10:02 a.m.: ‘Twas a stop-and-go 2020: “we finished 2020 with 10% year on year growth in shipping EyeQ chips,” Amnon says, “very impressive in my mind, given that three months we had a shutdown of auto production facilities.”

Mobileye earned 37 new design wins — to account for an additional 36 million lifetime units — joining 49 running production programs. 🏎💨

10:04 a.m.: Mobileye’s product portfolio has expanded, Amnon explains, including: EyeQ chips and associated software; a new domain controller; a full high-end driving assist board (PCB); the full-stack self-driving system with hardware and sensors; and finally, with Moovit, which Mobileye acquired in 2020, “the customer-facing portion of mobility as a service.”

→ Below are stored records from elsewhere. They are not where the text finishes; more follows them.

Lemma list_find_snoc_other {A} (P : A → Prop) `{!∀ x, Decision (P x)} (l : list A) x :
  ¬ P x → snd <$> list_find P (l ++ [x]) = snd <$> list_find P l.
Proof.
  intros Hx. destruct (list_find P l) as [[i y]|] eqn:Hf.
  - by rewrite (list_find_app_l _ _ _ _ _ Hf).
  - rewrite list_find_app_r by done. simpl. by rewrite decide_False.
Qed.

(** X1.  [create] followed by [getById]: when the caller's fields do not
    override the generated identifier and no stored record bears it yet,
    the new record is appended to the collection, [getById] of its
    identifier returns it, and [getById] of every other identifier answers
    as before. *)
Theorem create_getById_round_trip {T} (E : Env) (s : Service T)
    (item : Id → Time → T) (w : World) :
  ServiceLaws s →
  (∀ id now, svc_id s (item id now) = id) →
  env_generateId E (drawn w) ∉ idsOf s w →
  ∃ newItem w',
    create E s item w = (Ok newItem, w')
    ∧ svc_id s newItem = env_generateId E (drawn w)
    ∧ svc_read s w' = svc_read s w ++ [newItem]
    ∧ getById s (svc_id s newItem) w' = (Ok (Some newItem), w')
    ∧ ∀ id, id ≠ svc_id s newItem →
        result (getById s id) w' = result (getById s id) w.
Proof.
  intros [Hrw Hrt Hrd _] Hid Hfresh. rewrite create_eq.
  eexists _, _. split; [reflexivity|].
  rewrite Hrw, Hid. split_and!; [done|done| |].
  - rewrite getById_eq, Hrw. f_equal. f_equal.
    rewrite list_find_app_r.
    + simpl. by rewrite decide_True by apply Hid.
    + apply list_find_None, Forall_forall. intros x Hx Heq.
      apply Hfresh. unfold idsOf. rewrite <- Heq. by apply list_elem_of_fmap_2.
  - intros id Hne. unfold result. rewrite !getById_eq, Hrw. simpl. f_equal.
    apply list_find_snoc_other. by rewrite Hid.
Qed.

Lemma create_getById_round_trip_witness :
  ∃ newItem w',
    create sampleEnv materialService
      (λ id now, Material.mk id "木板" "18mm" "cat-2" "块" None 120 None now now)
      emptyWorld = (Ok newItem, w')
    ∧ svc_id materialService newItem = env_generateId sampleEnv (drawn emptyWorld)
    ∧ svc_read materialService w' = svc_read materialService emptyWorld ++ [newItem]
    ∧ getById materialService (svc_id materialService newItem) w'
      = (Ok (Some newItem), w')
    ∧ ∀ id, id ≠ svc_id materialService newItem →
        result (getById materialService id) w'
        = result (getById materialService id) emptyWorld.
Proof.
  apply (create_getById_round_trip sampleEnv materialService
           (λ id now, Material.mk id "木板" "18mm" "cat-2" "块" None 120 None now now)
           emptyWorld).
  - by split.
  - reflexivity.
  - vm_compute. intros H. by repeat (apply elem_of_cons in H as [H|H]; [discriminate|]);
      apply elem_of_nil in H.
Defined.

10:05 a.m.: “This slide, I think is one of the most critical slides in this presentation.”

“We call this the trinity of our approach, the three components that are very unique to how Mobileye sees this world.” Ooh, love a clever double meaning.

Firstly, Mobileye doesn’t see the difference between driving assist and autonomous driving in terms of capability or performance, but rather mean time between failures.

The same system can serve both functions, but “if you remove the driver from the experience, the mean time between failure should be astronomically higher than the mean time between failure when a driver is there.”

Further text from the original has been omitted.